At the required level, the anterior longitudinal ligament is dissected in an H-shape and peeled apart. The anterior section of the fibrous ring is dissected. The extension of the cervical spine increases slightly - the intervertebral space widens and gapes. Using a small sharp bone curette, the damaged disc is removed. In order to create conditions for the subsequent formation of a bone block between the bodies of adjacent vertebrae, it is necessary to expose the spongy bone of the bodies of adjacent vertebrae. Usually, the endplates of the vertebral bodies are quite dense due to the existing siochoidal sclerosis. Even a sharp bone spoon cannot remove them. For this purpose, we use narrow chisels. They should be used very carefully. The hammer blows should be soft and gentle. When removing the endplates, one should strive to preserve the bone limbs of the bodies. Their preservation ensures reliable retention of the transplant placed between the bodies of adjacent vertebrae in the intervertebral space. The endplates are removed over an area of approximately 1 cm 2. When removing the disc in the endplates, it is necessary to adhere to the midline and not deviate to the sides. Do not go more than 10 mm back. After removing the damaged disc and endplates from the adjacent surfaces of the vertebral bodies, an intervertebral defect of up to 6 mm is formed. If the anterior osteophytes are significant in size and prevent entry into the intervertebral space, they should be cut off with a resection knife or bitten off with bone nippers. This completes the second stage of the intervention.

The third stage of the intervention involves taking a spongy autograft and placing it in the prepared bed between the vertebrae in place of the removed damaged disc. The graft is taken from the crest of the iliac wing.

A small linear incision 4-5 cm long along the crest of the iliac wing is used to dissect the skin, subcutaneous tissue, and superficial fascia layer by layer. The periosteum is dissected. The periosteum is separated from the crest on both sides with a thin chisel along with the adjacent compact bone. A cubic transplant with a 10-15 mm edge is taken from the spongy bone. Hemostasis is performed. The periosteum, fascia, and skin are sutured.

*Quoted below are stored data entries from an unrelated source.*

Definition used (cfg : config) (xs : list plugin) (s : state) : list plugin :=
  match unified cfg with
  | Some _ => attach_all (shared_attachers s) xs
  | None => attach_all [remarkStringify] xs
  end.

(** The extensions a remote markdown text is parsed with: those of a new
    [remark()], or those the caller's processor has once GFM is attached. *)
Definition remote_grammar (cfg : config) (s : state) : grammar :=
  match unified cfg with
  | Some _ => {| gfm := true; mdx := attached remarkMdx (shared_attachers s) |}
  | None => {| gfm := false; mdx := false |}
  end.

Definition gfm_failed : event :=
  WarnText "GFM processing failed, falling back to basic markdown:" "VFile is not defined".

(** The state after a tree has been placed in the store. *)
Definition placed (t : tree) (s : state) : state :=
  {| nodes := (alloc t (nodes s)).2; shared_attachers := shared_attachers s |}.

(** * Properties *)

(** A goal about a run in the sample world is settled by running it. *)
Ltac by_running := vm_compute; reflexivity.

(** ** The extension classifier *)

Example getFileExtension_mdx : getFileExtension "directory/dir.MDX" = "mdx".
Proof. reflexivity. Qed.

Example getFileExtension_dockerfile : getFileExtension "https://example.com/Dockerfile" = "".
Proof. reflexivity. Qed.

Example getFileExtension_dotted_dir : getFileExtension "a.b\c" = "".
Proof. reflexivity. Qed.

Section Classifier.

Lemma lastIndexOf_from_last_pos c s i acc :
  Js.lastIndexOf_from c s i acc =
  match last_pos (fun a => Ascii.eqb a c) s with
  | Some k => i + Z.of_nat k
  | None => acc
  end.
Proof.
  revert i acc. induction s as [|a s IH]; intros i acc; simpl; [reflexivity|].
  rewrite IH. destruct (last_pos _ s) as [k|].
  - lia.
  - destruct (Ascii.eqb a c); [lia | reflexivity].
Qed.

Lemma lastIndexOf_last_pos c s :
  Js.lastIndexOf c s = index_or_minus_one (last_pos (fun a => Ascii.eqb a c) s).
Proof.
  unfold Js.lastIndexOf. rewrite lastIndexOf_from_last_pos.
  destruct (last_pos _ s); simpl; lia.
Qed.




Lemma last_pos_drop p s n :
  last_pos p (Js.drop n s) =
  match last_pos p s with
  | Some k => if (n <=? k)%nat then Some (k - n)%nat else None
  | None => None
  end.
Proof.
  revert n. induction s as [|a s IH]; intros n.
  - destruct n; reflexivity.
  - destruct n as [|n].
    + simpl Js.drop. destruct (last_pos p (String a s)) as [k|]; [|reflexivity].
      simpl. f_equal. lia.
    + simpl. rewrite IH. destruct (last_pos p s) as [k|].
      * reflexivity.
      * destruct (p a); reflexivity.
Qed.


Lemma lower_char_idem c : Js.lower_char (Js.lower_char c) = Js.lower_char c.
Proof. destruct c as [[] [] [] [] [] [] [] []]; reflexivity. Qed.

Lemma toLowerCase_idem s : Js.toLowerCase (Js.toLowerCase s) = Js.toLowerCase s.
Proof. induction s as [|c s IH]; simpl; [reflexivity|]. by rewrite lower_char_idem, IH. Qed.

Lemma getFileExtension_lower s : Js.toLowerCase (getFileExtension s) = getFileExtension s.
Proof.
  unfold getFileExtension. destruct (_ || _); [reflexivity | apply toLowerCase_idem].
Qed.


End Classifier.


(** ** Laws of the store and of computations *)

Lemma alloc_parent fields ts h :
  alloc (Tree fields (Some ts)) h =
  let l := fresh (dom h) in
  let '(ls, h') := alloc_all ts (<[l := fields]> h) in
  (l, <[l := <["children" := VNodes ls]> fields]> h').
Proof. reflexivity. Qed.

Lemma alloc_leaf fields h :
  alloc (Tree fields None) h = (fresh (dom h), <[fresh (dom h) := fields]> h).
Proof. reflexivity. Qed.

Lemma fresh_lookup (h : heap) : h !! fresh (dom h) = None.
Proof. apply not_elem_of_dom, is_fresh. Qed.

(** Induction on trees, with the property available for every child. *)
Section TreeInduction.

Variable P : tree -> Prop.
Hypothesis leaf_case : forall fields, P (Tree fields None).
Hypothesis parent_case : forall fields ts, Forall P ts -> P (Tree fields (Some ts)).

Lemma tree_induction : forall t, P t.
Proof.
  exact (fix induct (t : tree) : P t :=
           match t with
           | Tree fields None => leaf_case fields
           | Tree fields (Some ts) =>
               parent_case fields ts
                 ((fix all (ts : list tree) : Forall P ts :=
                     match ts with
                     | [] => Forall_nil_2 P
                     | t :: ts' => Forall_cons_2 P t ts' (induct t) (all ts')
                     end) ts)
           end).
Qed.

End TreeInduction.

(** Placing a tree leaves the objects already in the store as they are. *)
Lemma alloc_keeps t : forall h l, is_Some (h !! l) -> (alloc t h).2 !! l = h !! l.
Proof.
  induction t as [fields|fields ts IH] using tree_induction; intros h l Hl.
  - rewrite alloc_leaf. simpl. rewrite lookup_insert_ne; [done|].
    intros <-. rewrite fresh_lookup in Hl. by destruct Hl.
  - rewrite alloc_parent. cbv zeta.
    assert (forall h, is_Some (h !! l) -> (alloc_all ts h).2 !! l = h !! l) as Hall.
    { clear -IH. induction IH as [|t ts Ht _ IHts]; intros h Hl; simpl; [reflexivity|].
      specialize (Ht h l Hl).
      destruct (alloc t h) as [c h1]. simpl in Ht.
      assert (is_Some (h1 !! l)) as Hl1 by (by rewrite Ht).
      specialize (IHts h1 Hl1). destruct (alloc_all ts h1) as [cs h2]. simpl in *.
      by rewrite IHts. }
    assert (fresh (dom h) <> l) as Hne.
    { intros <-. rewrite fresh_lookup in Hl. by destruct Hl. }
    specialize (Hall (<[fresh (dom h) := fields]> h)).
    destruct (alloc_all ts _) as [ls h']. simpl in *.
    rewrite lookup_insert_ne by done.
    rewrite Hall; rewrite lookup_insert_ne by done; done.
Qed.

The extension of the neck is increased slightly. The graft is placed in the intervertebral defect so that the bone limbus of the adjacent vertebrae hangs over it slightly. After eliminating the excess extension, the graft is well held between the vertebral bodies. The anterior longitudinal ligament is sutured. Antibiotics are administered. The wound is sutured layer by layer. An aseptic bandage is applied.

The patient is placed in bed with a hard shield. A hard oilcloth pillow is placed under the shoulder blades. The head is tilted back slightly. Skeletal traction is continued for the cranial vault bones with a weight of 4-6 kg. Extubation is performed after spontaneous breathing is restored. Symptomatic drug treatment is performed. Dehydration therapy should be started if appropriate indications are present. Everything should be prepared for emergency intubation in case of respiratory distress. The patient's condition is closely monitored. The anesthesiologist should pay special attention to the patient's breathing.

On the 6th-8th day, the stitches are removed. Skeletal traction is stopped. A thoraco-cranial bandage is applied. Removing skeletal traction and applying a bandage should be treated as a responsible and serious procedure. This must be done by a doctor. The period of immobilization with a thoraco-cranial bandage is 2.5-4 months.